Simulation provides an ideal platform for merging professional and active learning. Chapman and Sorge (1999)
compared various instructional tools and found simulation to
be a valuable tool for developing greater student appreciation of real life business decision making. It can narrow the
gap between a complex reality and the classroom (Doyle &
Brown, 2000; Mizukami, 2002). When students make good,
well-planned decisions, they can clearly see the results and
rewards reflected in the simulation (Wolf & Luethge, 2003).
Simulation has also been found to be effective in the integration of the functional areas of business (Stephen et
al., 2002) as well as the integration of theory and practice

(Wolf & Luethge).

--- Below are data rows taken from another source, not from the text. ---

(* ===== verification/Certs.v ===== *)
(** * The gateway's certificates ([internal/config/certs.go])

    [EnsureSelfSigned] as a program over a disk that can fail at every call, and
    [tls.LoadX509KeyPair], by which the gateway reads the pair back. Keys are symbolic: a key is a
    number and its public part is marked as such; a PEM file is the list of its complete blocks.
    The disk keeps every state it went through, so that what another process can read while the
    files are written can be stated. *)

From S2P Require Import Prelude GoString Socks.

(** ** Paths *)

(** [filepath.Clean] on the parts between the slashes; [out] is reversed. *)
Fixpoint clean_parts (rooted : bool) (out parts : list string) : list string :=
  match parts with
  | [] => reverse out
  | p :: parts =>
      if String.eqb p "" || String.eqb p "." then clean_parts rooted out parts
      else if String.eqb p ".." then
        match out with
        | [] => clean_parts rooted (if rooted then [] else [p]) parts
        | q :: up => clean_parts rooted (if String.eqb q ".." then p :: out else up) parts
        end
      else clean_parts rooted (p :: out) parts
  end.
Definition path_parts (s : string) : list string := map string_of_bytes (split_byte x2f (bytes_of_string s)).
Definition Clean (s : string) : string :=
  let rooted := HasPrefix s "/" in
  let body := String.concat "/" (clean_parts rooted [] (path_parts s)) in
  if rooted then ("/" ++ body)%string else if String.eqb body "" then "." else body.
(** [filepath.Dir]: what comes before the last slash. *)
Definition Dir (s : string) : string :=
  let l := bytes_of_string s in
  match last_index_byte x2f l with
  | None => "."
  | Some i => Clean (string_of_bytes (take (S i) l))
  end.

(** ** Certificates and keys *)

Inductive pubkey := Public (k : Z).
#[global] Instance pubkey_eq_dec : EqDecision pubkey.
Proof. solve_decision. Defined.

(** The fields of [x509.Certificate] that the template sets, and the key it is for. *)
Record certificate := mkCertificate {
  SerialNumber : Z; Organization : list string; CommonName : string; NotBefore : Z; NotAfter : Z;
  KeyUsage : Z; ExtKeyUsage : list string; BasicConstraintsValid : bool;
  IPAddresses : list (list byte); DNSNames : list string; PublicKey : option pubkey }.

Definition Hour : Z := 60 * Minute.
Definition KeyUsageDigitalSignature : Z := 1.
Definition KeyUsageKeyEncipherment : Z := 4.

Definition template (serial now1 now2 : Z) : certificate :=
  mkCertificate serial ["VLF Runtime Dev"] "vlf-gateway.local" (now1 - Hour) (now2 + 365 * 24 * Hour)
    (Z.lor KeyUsageDigitalSignature KeyUsageKeyEncipherment) ["ServerAuth"] true [] [] None.

Definition set_names (c : certificate) (ips : list (list byte)) (names : list string) : certificate :=
  mkCertificate (SerialNumber c) (Organization c) (CommonName c) (NotBefore c) (NotAfter c) (KeyUsage c)
    (ExtKeyUsage c) (BasicConstraintsValid c) ips names (PublicKey c).
Definition set_public (c : certificate) (k : pubkey) : certificate :=
  mkCertificate (SerialNumber c) (Organization c) (CommonName c) (NotBefore c) (NotAfter c) (KeyUsage c)
    (ExtKeyUsage c) (BasicConstraintsValid c) (IPAddresses c) (DNSNames c) (Some k).

Definition default_hosts : list string := ["localhost"; "gateway"; "127.0.0.1"].

Section Hosts.
  Context (parse6 : list byte -> option (list byte)).
(** The loop over the hosts: an address goes to one list, any other name to the other. *)
Definition add_host (c : certificate) (h : string) : certificate :=
  match ParseIP parse6 h with
  | Some ip => set_names c (IPAddresses c ++ [ip]) (DNSNames c)
  | None => set_names c (IPAddresses c) (DNSNames c ++ [h])
  end.
Definition with_hosts (c : certificate) (hosts : list string) : certificate :=
  foldl add_host c (match hosts with [] => default_hosts | _ => hosts end).
End Hosts.

(** ** The disk *)

(** The PEM blocks of a file; [BOther] is a block of another type. *)
Inductive block := BCert (c : certificate) | BKey (k : Z) | BOther (type : string).
Record file := mkFile { fl_blocks : list block; fl_mode : Z }.
(** [dk_past]: the states of the files before the current one, the latest first. *)
Record disk := mkDisk { dk_files : gmap string file; dk_dirs : list (string * Z); dk_past : list (gmap string file) }.
(** A connection whose reader is closing it. *)
Definition running_at (m : RelayManager) (id : string) : Prop := exists c, mg_conns m !! id = Some c /\ in_own_close c = true.
Lemma Manager_Shutdown_hangs lc m p id : mgr_inv lc m p -> running_at m id -> Manager_Shutdown m = None.
Proof.
  intros Hi (c & Hc & Ho). unfold Manager_Shutdown. assert (Hin : (id, rc_clientID c) ∈ map (fun kv => (kv.1, rc_clientID kv.2)) (map_to_list (mg_conns m))).
  { apply list_elem_of_fmap. exists (id, c). split; [done|]. by apply elem_of_map_to_list. }
  revert Hin. generalize (map (fun kv : string * relayConn => (kv.1, rc_clientID kv.2)) (map_to_list (mg_conns m))) as l.
  intros l. revert m Hi Hc. induction l as [|[i cl] l IH]; intros m Hi Hc Hin; [by apply not_elem_of_nil in Hin|]. cbn [close_all].
  destruct (Manager_Close m i cl) as [[m1 b]|] eqn:E; [|done]. pose proof (Manager_Close_conns _ _ _ _ _ _ _ Hi E) as Hm.
  apply elem_of_cons in Hin as [[= <- <-]|Hin].
  { rewrite Hc, decide_True in Hm by done. destruct Hm as [_ Hm]. congruence. }
  apply IH; [by eapply Manager_Close_inv| |done]. destruct (mg_conns m !! i) as [c0|] eqn:Ei; [destruct (decide _); [destruct Hm as [Hm Hf]|]|]; rewrite Hm; try done.
  rewrite lookup_delete_ne; [done|]. intros ->. congruence.
Qed.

Dynamic cases provide a structured environment for learning complex problems and empower students to act in a rational way and solve real world problems
(Brookfield, 1995; Senge & Fulmer, 1993; Shubik, 1975).
Gilgeous and D’Cruz (1996) offered the following advantages of using simulations: a) simulations support lecture
and theory validation through real life application, b) simulations add dynamics to cases where students can learn
about the quality of their decisions, c) simulations provide
much more personal interaction and team building, and d)
even the poorest simulation performers may be the most significant learners. Moratis, Hoff, and Reul (2006) indicated
that business schools face the dual challenges of relevance,
and development and implementation of innovative learning
methods. They reviewed the roles and functions of simulation and show that since simulations enable comprehensive
learning they contribute to creating effective business learning environments. Lynch and Tunstall (2008) indicated that
evidence suggests that relevant, well-designed simulations
can make a valuable contribution to students’ experience.
To understand factors that promote the effective use of
simulation in management education Adobor and Daneshfar (2006) were the first to separate learning and performance as outcomes and used data from 49 teams performing simulation. Their study showed a) simulation as reflective of real-life situations, and task conflict and ease of use
were positively associated with learning; b) emotional conflict in the team was negatively associated with learning; c)
ease of use and task conflict positively affected team performance; and (d) emotional conflict had a negative relationship
to team performance. User-friendliness, realism of simulation, and team dynamics were demonstrated to be the important criteria of effectiveness. Lainema and Nurmi (2006)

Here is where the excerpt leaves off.